Report Shows Earth Risks Entering Irreversible “Hothouse” Conditions


To avoid the “hothouse” conditions, humans must do more than reduce emissions of greenhouse gas. The planet is close to reaching these conditions, and we’ll experience a rise in global temperatures by 4-5 degrees Celsius – even if we reduce emissions to reach the target previously set at the global climate deal.

Scientists have published their report on 6 August, in the Proceedings of the National Academy of Sciences, right while the world was struggling to face the heatwaves.

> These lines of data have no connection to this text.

(* ===== verification/Platform.v ===== *)
(** * Platform: what the platform layer promises the engine, independently of how a
    platform traces the code.

    [runs] is the abstract single-step machine: a run executes instructions of the input
    one at a time until it reaches the selected row, leaves the input, has used its
    steps, or stops on a breakpoint or a fault. *)

From S2P Require Import Prelude Text Core Cpu Trace.

Local Open Scope Z_scope.

(** The cap of a request, [std::min(max_steps != 0 ? max_steps : 1, MAX_STEPS_LIMIT)]. *)
Definition capped_steps (max_steps : Z) : Z :=
  Z.min (if max_steps =? 0 then 1 else max_steps) MAX_STEPS_LIMIT.

Lemma capped_steps_range n : 0 <= n -> 1 <= capped_steps n <= MAX_STEPS_LIMIT.
Proof. unfold capped_steps, MAX_STEPS_LIMIT. destruct (Z.eqb_spec n 0); lia. Qed.

Section runs.
Context (code_base size : Z) (target : option Z).

Definition inside (rip : Z) : Prop := code_base <= rip < u64 (code_base + size).

(** The test both tracers make. *)
Lemma inside_test rip : inside rip <-> (rip <? code_base) || (u64 (code_base + size) <=? rip) = false.
Proof. unfold inside. by rewrite orb_false_iff, Z.ltb_ge, Z.leb_gt. Qed.

(** [runs previous n steps outcome stop at_target]: from [previous], with [n] steps left,
    a run records [steps] and ends in [outcome]. *)
Inductive runs : Z -> nat -> list PlatformStep -> Outcome -> Z -> bool -> Prop :=
| runs_breakpoint previous n :
  runs previous (S n) [] OStopped previous false
| runs_fault previous n step :
  step.(step_faulted) = true ->
  runs previous (S n) [step] OFaulted step.(step_rip) false
| runs_target previous n step :
  step.(step_faulted) = false -> step.(step_rip) = previous ->
  target = Some (reg_get step.(step_registers) RIP) ->
  runs previous (S n) [step] OStopped (reg_get step.(step_registers) RIP) true
| runs_finished previous n step stop :
  step.(step_faulted) = false -> step.(step_rip) = previous ->
  target <> Some (reg_get step.(step_registers) RIP) ->
  ~ inside (reg_get step.(step_registers) RIP) ->
  runs previous (S n) [step] OFinished stop false
| runs_cap previous step stop :
  step.(step_faulted) = false -> step.(step_rip) = previous ->
  target <> Some (reg_get step.(step_registers) RIP) ->
  inside (reg_get step.(step_registers) RIP) ->
  runs previous 1 [step] OAbortedCap stop false
| runs_step previous n step steps outcome stop at_target :
  step.(step_faulted) = false -> step.(step_rip) = previous ->
  target <> Some (reg_get step.(step_registers) RIP) ->
  inside (reg_get step.(step_registers) RIP) ->
  runs (reg_get step.(step_registers) RIP) (S n) steps outcome stop at_target ->
  runs previous (S (S n)) (step :: steps) outcome stop at_target.

(** The number of instructions a run completed. *)
Definition completed (steps : list PlatformStep) : nat :=
  length (List.filter (fun s => negb s.(step_faulted)) steps).

(** No run completes more instructions than it has steps; one that aborts used them all,
    and no other outcome loses or adds a step. *)
Lemma runs_completed previous n steps outcome stop at_target :
  runs previous n steps outcome stop at_target ->
  (completed steps <= n)%nat /\
  (outcome = OAbortedCap -> completed steps = n) /\
  length steps = (completed steps + if bool_decide (outcome = OFaulted) then 1 else 0)%nat.
Proof.
  unfold completed.
  induction 1 as [p n|p n s Hf|p n s Hf|p n s st Hf|p s st Hf|p n s ss o st at_target Hf Hr Ht Hi Hrun IH];
    cbn [List.filter length app]; rewrite ?Hf; cbn [negb length]; try (split; [lia|]; split; [done | done]).
  destruct IH as (IH1 & IH2 & IH3). split; [lia|]. split; [intros E; by rewrite IH2|].
  rewrite IH3. destruct (bool_decide _); lia.
Qed.

(** The steps of a run follow each other: the first one starts where the run does, and
    each starts where the one before ended, unless it faulted; every instruction that is
    executed is inside the input. *)
Lemma runs_chain previous n steps outcome stop at_target :
  inside previous -> runs previous n steps outcome stop at_target ->
  (forall i s, steps !! i = Some s -> s.(step_faulted) = false ->
     inside s.(step_rip) /\
     s.(step_rip) = match i with
                    | O => previous
                    | S j => match steps !! j with
                             | Some p => reg_get p.(step_registers) RIP
                             | None => previous
                             end
                    end) /\
  (forall i s, steps !! i = Some s -> s.(step_faulted) = true -> S i = length steps /\ outcome = OFaulted).
Proof.
  intros Hin Hrun. revert Hin.
  induction Hrun as [p n|p n s Hf|p n s Hf Hr|p n s st Hf Hr|p s st Hf Hr|p n s ss o st at_target Hf Hr Ht Hi Hrun IH];
    intros Hin.
  - split; intros [|i] x Hx; discriminate Hx.
  - split; intros [|i] x Hx; try discriminate Hx; injection Hx as <-; [congruence | done].
  - split; intros [|i] x Hx; try discriminate Hx; injection Hx as <-; [by rewrite Hr | congruence].
  - split; intros [|i] x Hx; try discriminate Hx; injection Hx as <-; [by rewrite Hr | congruence].
  - split; intros [|i] x Hx; try discriminate Hx; injection Hx as <-; [by rewrite Hr | congruence].
  - destruct (IH Hi) as [IH1 IH2]. split; intros [|i] x Hx Hfx.
    + injection Hx as <-. by rewrite Hr.
    + destruct (IH1 i x Hx Hfx) as [Hins Hrip]. split; [done|]. destruct i; [exact Hrip|].
      rewrite Hrip. cbn. destruct (ss !! i) eqn:E; [done|].
      apply lookup_lt_Some in Hx. apply lookup_ge_None in E. cbn in Hx. lia.
    + injection Hx as <-. congruence.
    + destruct (IH2 i x Hx Hfx) as [Hl Ho]. cbn [length]. by rewrite Hl.
Qed.

(** How each outcome leaves the machine. *)
Lemma runs_outcome previous n steps outcome stop at_target :
  runs previous n steps outcome stop at_target ->
  match outcome with
  | OFinished => exists s, last steps = Some s /\ ~ inside (reg_get s.(step_registers) RIP) /\ at_target = false
  | OAbortedCap => exists s, last steps = Some s /\ inside (reg_get s.(step_registers) RIP) /\ at_target = false
  | OFaulted => exists s, last steps = Some s /\ s.(step_faulted) = true /\ stop = s.(step_rip) /\ at_target = false
  | OStopped =>
    if at_target then exists s, last steps = Some s /\ stop = reg_get s.(step_registers) RIP /\ target = Some stop
    else match last steps with Some s => stop = reg_get s.(step_registers) RIP | None => stop = previous end
  | _ => False
  end.
Proof.
  induction 1 as [p n|p n s Hf|p n s Hf Hr Ht|p n s st Hf Hr Ht|p s st Hf Hr Ht|p n s ss o st at_target Hf Hr Ht Hi Hrun IH];
    cbn [last]; eauto 6.
  assert (forall x, last ss = Some x -> last (s :: ss) = Some x) as Hlast by (intros x Hx; destruct ss; done).
  destruct o; try done.
  - destruct IH as (x & Hx & ?). exists x. split; [by apply Hlast | done].
  - destruct IH as (x & Hx & ?). exists x. split; [by apply Hlast | done].
  - destruct IH as (x & Hx & ?). exists x. split; [by apply Hlast | done].
  - destruct at_target.
    + destruct IH as (x & Hx & ?). exists x. split; [by apply Hlast | done].
    + destruct ss as [|y ss]; [done|]. change (last (s :: y :: ss)) with (last (y :: ss)).
      destruct (last (y :: ss)) eqn:E; [done|]. by apply last_None in E.
Qed.

(** A run stops at the selected row the first time it gets there: no earlier step ends
    at the target. *)
Lemma runs_target_first previous n steps outcome stop at_target :
  runs previous n steps outcome stop at_target ->
  forall i s, steps !! i = Some s -> s.(step_faulted) = false ->
    target = Some (reg_get s.(step_registers) RIP) -> S i = length steps /\ at_target = true.
Proof.
  induction 1 as [p n|p n s Hf|p n s Hf Hr Ht|p n s st Hf Hr Ht|p s st Hf Hr Ht|p n s ss o st at_target Hf Hr Ht Hi Hrun IH];
    intros [|i] x Hx Hfx Htx; try discriminate Hx; try (injection Hx as <-); try congruence; try done.
  destruct (IH i x Hx Hfx Htx) as [Hl ->]. cbn [length]. by rewrite Hl.
Qed.
End runs.

(** ** General registers *)

(** The general registers in the order of [Reg]. *)
Definition GPRS : list Reg :=
  [RAX; RBX; RCX; RDX; RSI; RDI; RBP; RSP; R8; R9; R10; R11; R12; R13; R14; R15].

Lemma list_of_16 (g : list Z) (f : Reg -> Z) :
  length g = 16%nat -> (forall reg, reg <> RIP -> reg <> RFLAGS -> f reg = nth (reg_index reg) g 0) ->
  map f GPRS = g.
Proof.
  intros Hl Hf. unfold GPRS. cbn [map]. rewrite !Hf by done.
  do 16 (destruct g as [|? g]; [discriminate Hl|]). destruct g; [done|discriminate Hl].
Qed.

(** The status flags of a seed and its reserved bits: no trap flag among them. *)
Lemma effective_flags_no_trap x :
  let flags := Z.lor (Z.lor (Z.land x RFLAGS_STATUS_MASK) RFLAGS_RESERVED_BIT1) RFLAGS_INTERRUPT_FLAG in
  Z.land flags (u64 (Z.lnot RFLAGS_TRAP_FLAG)) = flags.
Proof. cbv zeta. rewrite !Z.land_lor_distr_l, <- Z.land_assoc. reflexivity. Qed.

(** ** Seeding the stack registers *)

(** The loop of both platforms over the stack registers of the request, from [i] on: a
    tagged register is copied to the area of the platform by [put], gets its bit in the
    tag word of [w] bits, and is recorded in the seed. *)
Section stack.
Context {A : Type} (put : nat -> list Z -> A -> A) (w : Z).

Fixpoint write_stack (i : nat) (values : list (list Z)) (tags : Z) (area : A) (tag_word : Z) (recorded : list (list Z))
    : A * Z * list (list Z) :=
  match values with
  | [] => (area, tag_word, recorded)
  | v :: values =>
    if Z.testbit tags (Z.of_nat i) then
      write_stack (S i) values tags (put i v area) (Z.lor tag_word (wrap w (Z.shiftl 1 (Z.of_nat i))))
        (<[i := v]> recorded)
    else write_stack (S i) values tags area tag_word recorded
  end.

Lemma write_stack_recorded i values tags area tag_word recorded :
  length recorded = (i + length values)%nat ->
  length (write_stack i values tags area tag_word recorded).2 = length recorded /\
  forall j, (write_stack i values tags area tag_word recorded).2 !! j =
    if bool_decide (i <= j)%nat && Z.testbit tags (Z.of_nat j) then values !! (j - i)%nat else recorded !! j.
Proof.
  revert i area tag_word recorded. induction values as [|v values IH]; intros i area tag_word recorded Hl; cbn [write_stack].
  - split; [done|]. intros j. case_bool_decide; cbn [andb]; [|done]. destruct (Z.testbit tags _); [|done].
    cbn [snd length] in *. rewrite lookup_nil. apply lookup_ge_None. lia.
  - cbn [length] in Hl. destruct (Z.testbit tags (Z.of_nat i)) eqn:Et.
    + destruct (IH (S i) (put i v area) (Z.lor tag_word (wrap w (Z.shiftl 1 (Z.of_nat i)))) (<[i := v]> recorded))
        as [IH1 IH2]; [rewrite length_insert; lia|].
      split; [by rewrite IH1, length_insert|]. intros j. rewrite IH2.
      destruct (decide (i = j)) as [<-|Hne].
      * rewrite bool_decide_false by lia. rewrite bool_decide_true by lia. cbn [andb]. rewrite Et, Nat.sub_diag.
        rewrite list_lookup_insert_eq by lia. done.
      * rewrite list_lookup_insert_ne by done. do 2 case_bool_decide; cbn [andb]; try lia; [|done].
        destruct (Z.testbit tags (Z.of_nat j)); [|done]. by replace (j - i)%nat with (S (j - S i)) by lia.
    + destruct (IH (S i) area tag_word recorded) as [IH1 IH2]; [lia|]. split; [done|]. intros j. rewrite IH2.
      destruct (decide (i = j)) as [<-|Hne].
      * rewrite bool_decide_false by lia. rewrite bool_decide_true by lia. cbn [andb]. by rewrite Et.
      * do 2 case_bool_decide; cbn [andb]; try lia; [|done].
        destruct (Z.testbit tags (Z.of_nat j)); [|done]. by replace (j - i)%nat with (S (j - S i)) by lia.
Qed.

End stack.

(** ** The contract *)

(** The registers the run starts from: the general registers of the request but for RSP
    (the top of the scratch stack), RIP (the code) and, when asked for and not seeded,
    RDI and RSI (the scratch data); the status flags of the request; its vectors; its
    control words; and the stack registers it tags. *)
Record seed_effective (request : PlatformRunRequest) (s : Registers) (code_base initial_rsp data_base : Z) : Prop := {
  se_rip : reg_get s RIP = code_base;
  se_rsp : reg_get s RSP = initial_rsp;
  se_data : forall reg, reg = RDI \/ reg = RSI ->
    reg_get s reg = if request.(request_seed_data_pointers) && (reg_get request.(request_seed) reg =? 0)
                    then data_base else reg_get request.(request_seed) reg;
  se_gpr : forall reg, reg <> RIP -> reg <> RFLAGS -> reg <> RSP -> reg <> RDI -> reg <> RSI ->
    reg_get s reg = reg_get request.(request_seed) reg;
  se_rflags : reg_get s RFLAGS =
    Z.lor (Z.lor (Z.land (reg_get request.(request_seed) RFLAGS) RFLAGS_STATUS_MASK) RFLAGS_RESERVED_BIT1)
      RFLAGS_INTERRUPT_FLAG;
  se_xmm : s.(xmm) = request.(request_seed).(xmm);
  se_mxcsr : s.(mxcsr) = request.(request_seed).(mxcsr);
  se_control : s.(fpu_control_word) = request.(request_seed).(fpu_control_word);
  se_st : forall i, (i < 8)%nat ->
    Z.testbit request.(request_seed).(fpu_tag_word_abridged) (Z.of_nat i) = true ->
    s.(st) !! i = request.(request_seed).(st) !! i;
}.

(** The contract of [run_platform_steps]. *)
Inductive run_result (request : PlatformRunRequest) (result : PlatformRunResult) : Prop :=
| run_refused :
  result.(result_error) <> [] ->
  result.(result_outcome) = OError \/ result.(result_outcome) = OIdle /\ request.(request_code) = [] ->
  (result.(result_instrumentation_detected) = true ->
     result.(result_error) = INSTRUMENTATION_REFUSAL /\ result.(result_steps) = []) ->
  run_result request result
| run_done code_base initial_rsp data_base :
  let size := Z.of_nat (length request.(request_code)) in
  let target := (fun offset => u64 (code_base + offset)) <$> request.(request_stop_offset) in
  result.(result_error) = [] -> result.(result_instrumentation_detected) = false ->
  request.(request_code) <> [] ->
  seed_effective request result.(result_seed) code_base initial_rsp data_base ->
  (if bool_decide (request.(request_stop_offset) = Some 0) then
     result.(result_steps) = [] /\ result.(result_outcome) = OStopped
     /\ result.(result_stop_address) = code_base /\ result.(result_stopped_at_target) = true
   else
     runs code_base size target code_base (Z.to_nat (capped_steps request.(request_max_steps)))
       result.(result_steps) result.(result_outcome) result.(result_stop_address)
       result.(result_stopped_at_target)) ->
  run_result request result.

Lemma refused request r0 error :
  r0.(result_instrumentation_detected) = false -> error <> [] ->
  run_result request (set_error r0 OError error).
Proof. intros Hi Hne. apply run_refused; [done | by left|]. cbn. congruence. Qed.

(** The interface the engine is written against: the state of a platform, a run that
    may fail to return (a blocking system call keeps the tracer waiting), and the
    contract. *)
Class Platform (W : Type) : Type := {
  run_platform_steps : PlatformRunRequest -> W -> option (PlatformRunResult * W);
  run_platform_steps_contract : forall request w result w',
    well_formed request.(request_seed) -> 0 <= request.(request_max_steps) ->
    run_platform_steps request w = Some (result, w') -> run_result request result;
}.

In 2015, almost 200 countries agreed to only allow the temperature to rise “well below” 2 degrees above levels from the pre-industrial period – a limit that was estimated to be the tipping point.

The research explains that it’s not clear if this deal will affect climate change. At the moment, temperatures have globally risen with 1 C above the pre-industrial level. Each decade, the temperature is thought to rise at 0.17 C.

According to scientists from the Australian National University, the Potsdam Institute for Climate Impact Research Stockholm Resilience Centre, and the University of Copenhagen, if we cross a critical stage, we’ll experience more tipping points, followed by abrupt change.

Dead Zones on Earth

Some of the tipping points are thawing of the permafrost, the ocean floor losing methane hydrates, ocean carbon skins and weak land, the loss of Arctic summer sea ice along with the reduction of the sea ice from Antarctica and polar ice sheets. Together, they could “act like a row of dominoes,” explains the co-author of the report, Johan Rockström (the director of the Stockholm Resilience Centre).

Rockström added that stopping the “whole row of dominoes from tumbling over” will be either difficult, or impossible, and that “if Hothouse Earth becomes the reality,” some places on Earth will be uninhabitable.

The report argues that to avoid the Hothouse state of the Earth, reducing greenhouse gas emissions is not enough. They recommend improving forest and agricultural management, conserving biodiversity and creating technology that will remove CO2 from the atmosphere.